Single-wavelength anomalous diffraction phasing revisited

Multiwavelength anomalous diffraction (MAD) phasing has become a routinely used tool for determining new macromolecular structures. The MAD method has stringent data‐­collection requirements, typically necessitating radiation‐resistant crystals and access to a tunable synchrotron beamline. In cases where synchrotron time, monochromator tunability or radiation damage is a concern or where high‐throughput structure determination is desired, phasing methods capable of producing interpretable electron‐density maps from less data become attractive alternatives to MAD. The increasing availability of tunable synchrotron data‐collection facilities prompted the authors to revisit single‐wavelength anomalous diffraction (SAD) phasing used in conjunction with a phase‐ambiguity resolving method such as solvent flattening.
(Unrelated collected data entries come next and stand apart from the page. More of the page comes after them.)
(** A constant matrix built by the two comprehensions. *)
Lemma constant_matrix_lookup {B C} (c : A) (rows : list B) (cols : list C)
    (i j : nat) :
  map (λ _, map (λ _, c) cols) rows !! i ≫= (λ r, r !! j)
  = if decide (i < length rows ∧ j < length cols)%nat then Some c
    else None.
Proof.
  rewrite list_lookup_fmap.
  destruct (rows !! i) as [b|] eqn:Hi; simpl.
  - apply lookup_lt_Some in Hi. rewrite list_lookup_fmap.
    destruct (cols !! j) as [c'|] eqn:Hj; simpl.
    + apply lookup_lt_Some in Hj. by rewrite decide_True.
    + apply lookup_ge_None in Hj. rewrite decide_False; [done|lia].
  - apply lookup_ge_None in Hi. rewrite decide_False; [done|lia].
Qed.

End CellFacts.

(** *** The slot grid *)

Section GridFacts.

Import TrayOptimizer Layout.

Lemma cell_set {A} (t : tray_name) (m : list (list A))
    (d : per_tray (list (list A))) (k : tray_name * nat * nat) :
  cell (set t m d) k
  = if decide (k.1.1 = t) then m !! k.1.2 ≫= (λ r, r !! k.2)
    else cell d k.
Proof.
  destruct k as [[t' i] j]. unfold cell. simpl.
  destruct (decide (t' = t)) as [->|Hne].
  - by rewrite get_set_eq.
  - by rewrite get_set_ne.
Qed.

(** The keys of a grid enumerated row by row are pairwise distinct. *)
Lemma grid_keys_NoDup (name : tray_name) (f : nat → nat → slot)
    (rows cols : list nat) :
  (∀ i j, key (f i j) = (name, i, j)) →
  NoDup rows → NoDup cols →
  NoDup (map key (flat_map (λ i, map (λ j, f i j) cols) rows)).
Proof.
  intros Hkey Hrows Hcols.
  induction Hrows as [|i rows Hi Hrows IH]; simpl; [constructor|].
  rewrite map_app. apply NoDup_app. split; [|split].
  - rewrite map_map.
    rewrite (map_ext (λ j, key (f i j)) (λ j, (name, i, j))
               (λ j, Hkey i j)).
    assert (Inj (=) (=) (λ j : nat, (name, i, j)))
      by (by intros j j' [= ->]).
    by apply (NoDup_fmap_2 (λ j, (name, i, j))).
  - intros k Hk Hk'.
    apply list_elem_of_In, in_map_iff in Hk as (s & <- & Hs).
    apply in_map_iff in Hs as (j & <- & _).
    apply list_elem_of_In, in_map_iff in Hk' as (s' & Heq & Hs').
    apply in_flat_map in Hs' as (i' & Hi' & Hs').
    apply in_map_iff in Hs' as (j' & <- & _).
    rewrite !Hkey in Heq. injection Heq as -> ->.
    apply Hi. by apply list_elem_of_In.
  - exact IH.
Qed.

Lemma range_seq (n : num) (l : list nat) :
  range n = Ok l → l = seq 0 (length l).
Proof.
  destruct n as [z|]; [|discriminate]. intros [= <-].
  by rewrite length_seq.
Qed.
Lemma register_events_listeners sel evs W ds :
  delegates (this W) = Some ds →
  listeners (fold_left (registerEvent sel) evs W) =
    listeners W ++
    imap (fun i ev => {| lid := (next_listener W + i)%nat; l_event := ev;
                         l_selector := sel |}) evs ∧
  ∃ ds', delegates (this (fold_left (registerEvent sel) evs W)) = Some ds' ∧
         base.dom ds' =@{gset string}
         list_to_set (filter (fun ev => ev ≠ "__proto__") evs) ∪ base.dom ds.
Proof.
  revert W ds. induction evs as [|a evs IH]; intros W ds Hd; simpl.
  - rewrite app_nil_r. split; [reflexivity|]. exists ds.
    split; [exact Hd|]. rewrite (left_id_L ∅ (∪)). reflexivity.
  - assert (Hl0 : listeners (registerEvent sel W a) =
                  listeners W ++ [{| lid := next_listener W; l_event := a;
                                     l_selector := sel |}] ∧
                  next_listener (registerEvent sel W a) =
                  S (next_listener W)).
    { unfold registerEvent. simpl.
      destruct (String.eqb a "__proto__"); simpl; auto. }
    destruct Hl0 as [Hl0 Hn0].
    assert (Hlist : ∀ W2, listeners W2 = listeners (registerEvent sel W a) →
                      next_listener W2 = S (next_listener W) →
                      listeners W2 ++
                      imap (fun i ev => {| lid := (next_listener W2 + i)%nat;
                                           l_event := ev;
                                           l_selector := sel |}) evs =
                      listeners W ++
                      {| lid := (next_listener W + 0)%nat; l_event := a;
                         l_selector := sel |} ::
                      imap ((fun i ev => {| lid := (next_listener W + i)%nat;
                                            l_event := ev;
                                            l_selector := sel |}) ∘ S) evs).
    { intros W2 -> ->. rewrite Hl0, <- app_assoc. simpl.
      rewrite Nat.add_0_r. do 2 f_equal.
      apply imap_ext. intros i x _. simpl. f_equal. lia. }
    destruct (String.eqb_spec a "__proto__") as [Ea|Ea].
    + destruct (IH (registerEvent sel W a) ds) as (Hl & ds' & Hd' & Hdom).
      { unfold registerEvent. simpl. rewrite Ea. simpl. exact Hd. }
      split.
      * rewrite Hl. apply Hlist; [reflexivity|exact Hn0].
      * exists ds'. split; [exact Hd'|].
        rewrite Hdom, filter_cons_False by (intros H; apply H; exact Ea).
        reflexivity.
    + destruct (IH (registerEvent sel W a) (<[a := next_listener W]> ds))
        as (Hl & ds' & Hd' & Hdom).
      { rewrite registerEvent_plain by exact Ea. simpl. rewrite Hd.
        reflexivity. }
      split.
      * rewrite Hl. apply Hlist; [reflexivity|exact Hn0].
      * exists ds'. split; [exact Hd'|].
        rewrite Hdom, dom_insert_L, filter_cons_True by exact Ea.
        rewrite list_to_set_cons.
        apply set_eq. intros x. rewrite !elem_of_union.
        split; [intros [?|[?|?]]|intros [[?|?]|?]]; auto.
Qed.
(** C1 (as amended).  After an intent has been settled, the same user
    signature never settles again: in every state reached later, whoever
    calls and whatever the time, [fulfillIntent] with that intent and that
    signature reverts and changes nothing.  The user's nonce has moved on,
    the digest is rebuilt from the stored nonce, and so the failure is not
    the specification's [NonceMismatch], a mode [fulfillIntent] does not have
    on any input: when the deadline and the caller's bond still allow it, the
    call fails at the user signature check, in mode [InvalidUserSignature]
    (or [InvalidSignature] when the signature does not recover at all over
    the new digest). *)
Theorem settled_intent_is_refused_at_the_user_signature
    env user token amount fee deadline us ss s s1 :
  transact (fulfillIntent env user token amount fee deadline us ss) s = (Ok tt, s1) ->
  forall xs env' ss',
    let s2 := run xs s1 in
    let again :=
      transact (fulfillIntent env' user token amount fee deadline us ss') s2 in
    nonceOf s user < nonceOf s2 user /\
    (exists e, again = (Revert e, s2) /\ failure_mode e <> Some NonceMismatch) /\
    (forall env0 user0 token0 amount0 fee0 deadline0 us0 ss0 s0,
       ~ fails_with
           (fst (transact
                   (fulfillIntent env0 user0 token0 amount0 fee0 deadline0 us0 ss0)
                   s0))
           NonceMismatch) /\
    (block_timestamp env' <= deadline ->
     MINIMUM_STAKE <= stakeOf s2 (msg_sender env') ->
     fails_with (fst again) InvalidUserSignature \/
     fails_with (fst again) InvalidSignature).
Proof.
  intros Hok xs env' ss' s2 again.
  destruct (fulfillIntent_ok _ _ _ _ _ _ _ _ _ _ Hok) as (Hst & Hst1 & Hspec & Hn1).
  apply spec_fulfill_failure_None in Hspec.
  destruct Hspec as (Hw & _ & _ & Hrec & _).
  assert (Hlt : nonceOf s user < nonceOf s2 user).
  { pose proof (run_nonce_le xs s1 user). subst s2. lia. }
  destruct (stale_intent_is_refused env' user token amount fee deadline us ss' s2
              (nonceOf s user) Hrec ltac:(lia)) as (e & Hrun & Hmode & Hsig).
  subst again. rewrite Hrun. cbn [fst].
  split; [exact Hlt|]. split; [by exists e|].
  split; [intros *; apply fulfillIntent_never_nonce_mismatch|].
  intros Hd Hb.
  assert (Hst2 : _status (storage s2) = NOT_ENTERED).
  { subst s2. by rewrite run_status. }
  destruct (Hsig Hst2 Hw Hd Hb) as [Hm|Hm]; [left|right]; by exists e.
Qed.
(** [sscanf(s, "E%d: ", &x)]: the value returned and the value stored in
    [x], if one is stored.
    - The directive [E] needs the character E: at the end of the input the
      call returns [EOF], on another character it returns 0.
    - [%d] skips white space, then reads an optional sign and the longest
      run of decimal digits. At the end of the input it returns [EOF];
      without a digit it returns 0; otherwise the number is stored and counts
      as one conversion.
    - What follows in the format, a colon and white space, is matched
      against the input after the number, but whether it matches changes
      neither the value returned nor the value stored. *)
Definition sscanf_E_d (s : string) : Z * option Z :=
  match s with
  | EmptyString => (EOF, None)
  | String c rest =>
      if Ascii.eqb c "E" then
        match skip_space rest with
        | EmptyString => (EOF, None)
        | String d body as r =>
            let neg := Ascii.eqb d "-" in
            let num := if (neg || Ascii.eqb d "+")%bool then body else r in
            match take_digits num with
            | EmptyString => (0, None)
            | ds =>
                let v := digits_value 0 ds in
                (1, Some (store_int (if neg then - v else v)))
            end
        end
      else (0, None)
  end.

End Sscanf.

End libc.

(** ** android-base/strings.h *)
Module android_base.

Fixpoint is_delimiter (c : ascii) (delimiters : string) : bool :=
  match delimiters with
  | EmptyString => false
  | String d rest => (Ascii.eqb c d || is_delimiter c rest)%bool
  end.

(** [android::base::Split(s, delimiters)]: the pieces of [s] between the
    delimiter characters, in order; a string with n delimiters has n + 1
    pieces, so "line1\nline2\n" gives "line1", "line2" and the empty string
    (the comment in [Updater::UiPrint]). *)
Fixpoint Split (s : string) (delimiters : string) : list string :=
  match s with
  | EmptyString => [EmptyString]
  | String c rest =>
      if is_delimiter c delimiters then EmptyString :: Split rest delimiters
      else
        match Split rest delimiters with
        | piece :: pieces => String c piece :: pieces
        | [] => [String c EmptyString]
        end
  end.

End android_base.

(** [std::string::empty]. *)
Definition empty (s : string) : bool :=
  match s with
  | EmptyString => true
  | String _ _ => false
  end.

(** [s[0]]: the first byte, and the terminating byte 0 when [s] is empty. *)
Definition at0 (s : string) : ascii :=
  match s with
  | EmptyString => "000"%char
  | String c _ => c
  end.

(** A string whose first character is [c]. *)
Definition starts_with_char (c : ascii) (s : string) : bool :=
  match s with
  | EmptyString => false
  | String c0 _ => Ascii.eqb c0 c
  end.

(** ** Events and the monad that records them *)

Inductive LogSeverity : Type := INFO | ERROR.

Inductive event : Type :=
| EFprintf (text : string)               (* one [fprintf(cmd_pipe_.get(), ...)] *)
| EFflush                                (* [fflush(cmd_pipe_.get())] *)
| ELog (severity : LogSeverity) (text : string)   (* one [LOG(severity) << ...] *)
| EParseString (script : string)         (* the call of [ParseString] *)
| ENewState (retry : bool)               (* a [State] is constructed *)
| EEvaluate.                             (* the call of [Evaluate] *)

(** A computation returns a value and the events it produced. *)
Definition M (A : Type) : Type := (A * list event)%type.

Definition ret {A : Type} (a : A) : M A := (a, []).

Definition bind {A B : Type} (m : M A) (f : A -> M B) : M B :=
  let '(a, t1) := m in
  let '(b, t2) := f a in
  (b, (t1 ++ t2)%list).

Definition emit (e : event) : M unit := (tt, [e]).

Definition value_of {A : Type} (m : M A) : A := fst m.
Definition events_of {A : Type} (m : M A) : list event := snd m.

Declare Scope updater_scope.
Delimit Scope updater_scope with updater.
Notation "x <- c ;; k" := (bind c (fun x => k))
  (at level 61, c at next level, right associativity) : updater_scope.
Notation "c ;; k" := (bind c (fun _ => k))
  (at level 61, right associativity) : updater_scope.
Local Open Scope updater_scope.
(** C6, as the code has it: the PTY is allocated with the size computed
    at lines 45-49 and 60-63.  A dimension whose variable is absent is the
    default, 24 rows or 80 columns.  A dimension whose variable is set is
    atoi of the value, cut to an unsigned short: the number itself for a
    decimal numeral below 65536 (50 and 120 for the values 50 and 120),
    and 0, not the default, for a value with no number in it. *)
Theorem C6_pty_size_from_env :
  forall argv env cons settable stack p m,
    0 < p ->
    exists s,
      run argv env [Ret_forkpty p m] (init cons settable stack) = Some s /\
      pty_size s = Some (initial_winsize env) /\
      ws_row (initial_winsize env)
      = match getenv env "WRAPIX_TERM_ROWS" with
        | Some r => to_ushort (atoi r)
        | None => 24
        end /\
      ws_col (initial_winsize env)
      = match getenv env "WRAPIX_TERM_COLS" with
        | Some c => to_ushort (atoi c)
        | None => 80
        end /\
      (forall n, 0 <= n < 65536 ->
         getenv env "WRAPIX_TERM_ROWS" = Some (decimal n) ->
         ws_row (initial_winsize env) = n) /\
      (forall n, 0 <= n < 65536 ->
         getenv env "WRAPIX_TERM_COLS" = Some (decimal n) ->
         ws_col (initial_winsize env) = n) /\
      (forall r, getenv env "WRAPIX_TERM_ROWS" = Some r ->
         no_number r = true -> ws_row (initial_winsize env) = 0) /\
      (forall c, getenv env "WRAPIX_TERM_COLS" = Some c ->
         no_number c = true -> ws_col (initial_winsize env) = 0).
Proof.
  intros argv env cons settable stack p m Hp.
  assert (Hsmall : forall n, 0 <= n < 65536 -> to_ushort n = n).
  { intros n Hn. unfold to_ushort. apply Z.mod_small.
    change (2 ^ 16) with 65536. exact Hn. }
  eexists. split.
  { cbn. unfold step, main_step. cbn.
    replace (p <? 0) with false by (symmetry; apply Z.ltb_ge; lia).
    replace (p =? 0) with false by (symmetry; apply Z.eqb_neq; lia).
    reflexivity. }
  split; [reflexivity|].
  unfold initial_winsize, term_rows, term_cols. cbn [ws_row ws_col].
  split; [destruct (getenv env "WRAPIX_TERM_ROWS"); reflexivity|].
  split; [destruct (getenv env "WRAPIX_TERM_COLS"); reflexivity|].
  split; [|split; [|split]].
  - intros n Hn ->. rewrite (atoi_decimal n Hn). now apply Hsmall.
  - intros n Hn ->. rewrite (atoi_decimal n Hn). now apply Hsmall.
  - intros r -> Hr. now rewrite (atoi_no_number r Hr).
  - intros c -> Hc. now rewrite (atoi_no_number c Hc).
Qed.

Lemma C6_pty_size_from_env_witness :
  exists s,
    run [] sample_env [Ret_forkpty 7 3] sample_start = Some s /\
    pty_size s = Some (mk_winsize 50 120 0 0).
Proof.
  destruct (C6_pty_size_from_env [] sample_env (Some cooked) true
              sample_stack 7 3 ltac:(lia)) as (s & Hrun & Hsz & _).
  exists s. split; [exact Hrun | exact Hsz].
Defined.

(** C6 as stated fails: with the row variable set to a value that is not
    a number the PTY gets 0 rows, not 24. *)
Lemma C6_counterexample :
  no_number "abc" = true /\
  option_map pty_size
    (run [] [("WRAPIX_TERM_ROWS", "abc")]%string [Ret_forkpty 7 3]
       (init (Some cooked) true sample_stack))
  = Some (Some (mk_winsize 0 80 0 0)).
Proof. split; reflexivity. Qed.

(** ** The ioctl wrapper of the shim *)

(** C7, as the code has it: a request other than TIOCGWINSZ gives what
    the underlying ioctl gives, value and memory.  For TIOCGWINSZ the
    result is patched when the underlying call fails or reports 0 rows and
    0 columns: each dimension whose variable is set becomes atoi of the
    value cut to an unsigned short, the others and the pixel sizes stay,
    and 0 is returned; otherwise the underlying result is passed on. *)
Theorem C7_ioctl_wrapper :
  forall real_ioctl env fd request arg,
    let ret := fst (real_ioctl fd request arg) in
    let ws := snd (real_ioctl fd request arg) in
    let res := FakeUid.ioctl real_ioctl env fd request arg in
    (request <> TIOCGWINSZ -> res = real_ioctl fd request arg) /\
    (request = TIOCGWINSZ -> ret = 0 ->
     ~ (ws_row ws = 0 /\ ws_col ws = 0) ->
     res = real_ioctl fd request arg) /\
    (request = TIOCGWINSZ ->
     ret <> 0 \/ (ws_row ws = 0 /\ ws_col ws = 0) ->
     fst res = 0 /\
     ws_row (snd res)
     = match getenv env "WRAPIX_TERM_ROWS" with
       | Some r => to_ushort (atoi r)
       | None => ws_row ws
       end /\
     ws_col (snd res)
     = match getenv env "WRAPIX_TERM_COLS" with
       | Some c => to_ushort (atoi c)
       | None => ws_col ws
       end /\
     ws_xpixel (snd res) = ws_xpixel ws /\
     ws_ypixel (snd res) = ws_ypixel ws).
Proof.
  intros real_ioctl env fd request arg. cbv zeta.
  unfold FakeUid.ioctl.
  destruct (real_ioctl fd request arg) as [ret ws]. cbn [fst snd].
  split; [|split].
  - intros Hreq. apply Z.eqb_neq in Hreq. now rewrite Hreq.
  - intros -> -> Hnz. rewrite Z.eqb_refl. cbn [negb orb].
    destruct (ws_row ws =? 0) eqn:Er; [|reflexivity].
    destruct (ws_col ws =? 0) eqn:Ec; [|reflexivity].
    apply Z.eqb_eq in Er, Ec. exfalso. now apply Hnz.
  - intros -> Hpatch. rewrite Z.eqb_refl.
    assert (Hc : (negb (ret =? 0)
                  || ((ws_row ws =? 0) && (ws_col ws =? 0)))%bool = true).
    { destruct Hpatch as [Hret|(Hr & Hc)].
      - apply Z.eqb_neq in Hret. now rewrite Hret.
      - rewrite Hr, Hc. cbn. apply orb_true_r. }
    rewrite Hc.
    destruct (getenv env "WRAPIX_TERM_ROWS");
      destruct (getenv env "WRAPIX_TERM_COLS"); cbn; repeat split.
Qed.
The anomalous diffraction from seven different selenomethionine‐labelled protein crystals has been analysed and it is shown that in conjunction with solvent flattening, diffraction data from the peak anomalous wavelength alone can produce interpretable electron‐density maps of comparable quality to those resulting from full MAD phasing. Single‐wavelength anomalous diffraction (SAD) phasing can therefore be a time‐efficient alternative to MAD. The data also show that radiation damage can have a significant effect on the quality of SAD/MAD diffraction data. These results may be useful in the design of optimal strategies for collection of the diffraction data.